TASK GOAL ▸ Every line from the one with "match fullmatch LABEL_REGEX label with" to the final line of the listing below should be repeated exactly, and only those.

DATASET CONTENT START

(** [$]: at the end of the string, or just before a final newline. *)
Definition at_end (rest : str) : bool :=
  match rest with
  | [] => true
  | [c] => c =? 10
  | _ => false
  end.

(** Greedy repetition with backtracking: take one more character when
    the set allows it, fall back to the continuation [k] when the longer
    attempt fails, provided at least [lo] characters were taken. *)
Fixpoint max_repeat (cs : charset) (k : nat -> str -> option marks)
    (lo ptr : nat) (rest : str) {struct rest} : option marks :=
  let stop := match lo with O => k ptr rest | S _ => None end in
  match rest with
  | c :: rest' =>
      if in_set cs c then
        match max_repeat cs k (pred lo) (S ptr) rest' with
        | Some m => Some m
        | None => stop
        end
      else stop
  | [] => stop
  end.

(** The matching engine on a whole-string match: the code must be
    exhausted exactly at the end of the string. *)
Fixpoint sre_match (code : list opcode) (ptr : nat) (rest : str)
    (m : marks) {struct code} : option marks :=
  match code with
  | [] => match rest with [] => Some m | _ :: _ => None end
  | At At_beginning :: code' =>
      match ptr with O => sre_match code' ptr rest m | S _ => None end
  | At At_end :: code' =>
      if at_end rest then sre_match code' ptr rest m else None
  | In cs :: code' =>
      match rest with
      | c :: rest' =>
          if in_set cs c then sre_match code' (S ptr) rest' m else None
      | [] => None
      end
  | Max_repeat lo cs :: code' =>
      max_repeat cs (fun p r => sre_match code' p r m) lo ptr rest
  | Mark i :: code' => sre_match code' ptr rest (<[i := ptr]> m)
  end.

(** A compiled pattern and a match object. *)
Record pattern := { code : list opcode; ngroups : nat }.

Record match_object := { string : str; regs : marks }.

Definition fullmatch (p : pattern) (s : str) : option match_object :=
  match sre_match (code p) 0%nat s ∅ with
  | Some m => Some {| string := s; regs := m |}
  | None => None
  end.

(** [Match.group(g+1)]: [None] for a group that took no part. *)
Definition group (mo : match_object) (g : nat) : option str :=
  match regs mo !! (2 * g)%nat, regs mo !! (2 * g + 1)%nat with
  | Some a, Some b => Some (slice (string mo) a b)
  | _, _ => None
  end.

(** [Match.groups()] of a pattern with [n] groups. *)
Definition groups (n : nat) (mo : match_object) : list (option str) :=
  map (group mo) (seq 0 n).

End Sre.

Import Sre.

(** ** [solution.py] *)

(** [[A-Za-z_]] *)
Definition label_set : charset := [Range 65 90; Range 97 122; Literal 95].

(** [[+\-*/]] *)
Definition operator_set : charset :=
  [Literal 43; Literal 45; Literal 42; Literal 47].

(** [\s] *)
Definition space_set : charset := [Category_space].

(** [LABEL_REGEX = re.compile(r"^[A-Za-z_]+$")] *)
Definition LABEL_REGEX : pattern :=
  {| code := [At At_beginning; Max_repeat 1 label_set; At At_end];
     ngroups := 0 |}.

(** [bool(LABEL_REGEX.fullmatch(label))]: a match object is truthy,
    [None] is not. *)
Definition is_valid_label (label : str) : bool :=
  match fullmatch LABEL_REGEX label with
  | Some _ => true
  | None => false
  end.

(** [re.compile(r"^\s*([A-Za-z_]+)\s*([+\-*/])\s*([A-Za-z_]+)\s*$")] *)
Definition role_pattern : pattern :=
  {| code :=
       [At At_beginning;
        Max_repeat 0 space_set;
        Mark 0; Max_repeat 1 label_set; Mark 1;
        Max_repeat 0 space_set;
        Mark 2; In operator_set; Mark 3;
        Max_repeat 0 space_set;
        Mark 4; Max_repeat 1 label_set; Mark 5;
        Max_repeat 0 space_set;
        At At_end];
     ngroups := 3 |}.

(** [match.groups() if match else None].  The groups of a match are read
    as the triple the callers unpack; a groups tuple of another shape has
    no reading as [Tuple[str, str, str]] and is mapped to [None] (the
    pattern has three mandatory groups, so this does not arise, see
    [role_groups]). *)
Definition parse_role (expression : str) : option (str * str * str) :=
  match fullmatch role_pattern expression with
  | Some mo =>
      match groups (ngroups role_pattern) mo with
      | [Some l; Some o; Some r] => Some (l, o, r)
      | _ => None
      end
  | None => None
  end.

DATASET CONTENT END

SOLVED EXERCISE ▸
  match fullmatch LABEL_REGEX label with
  | Some _ => true
  | None => false
  end.

(** [re.compile(r"^\s*([A-Za-z_]+)\s*([+\-*/])\s*([A-Za-z_]+)\s*$")] *)
Definition role_pattern : pattern :=
  {| code :=
       [At At_beginning;
        Max_repeat 0 space_set;
        Mark 0; Max_repeat 1 label_set; Mark 1;
        Max_repeat 0 space_set;
        Mark 2; In operator_set; Mark 3;
        Max_repeat 0 space_set;
        Mark 4; Max_repeat 1 label_set; Mark 5;
        Max_repeat 0 space_set;
        At At_end];
     ngroups := 3 |}.

(** [match.groups() if match else None].  The groups of a match are read
    as the triple the callers unpack; a groups tuple of another shape has
    no reading as [Tuple[str, str, str]] and is mapped to [None] (the
    pattern has three mandatory groups, so this does not arise, see
    [role_groups]). *)
Definition parse_role (expression : str) : option (str * str * str) :=
  match fullmatch role_pattern expression with
  | Some mo =>
      match groups (ngroups role_pattern) mo with
      | [Some l; Some o; Some r] => Some (l, o, r)
      | _ => None
      end
  | None => None
  end.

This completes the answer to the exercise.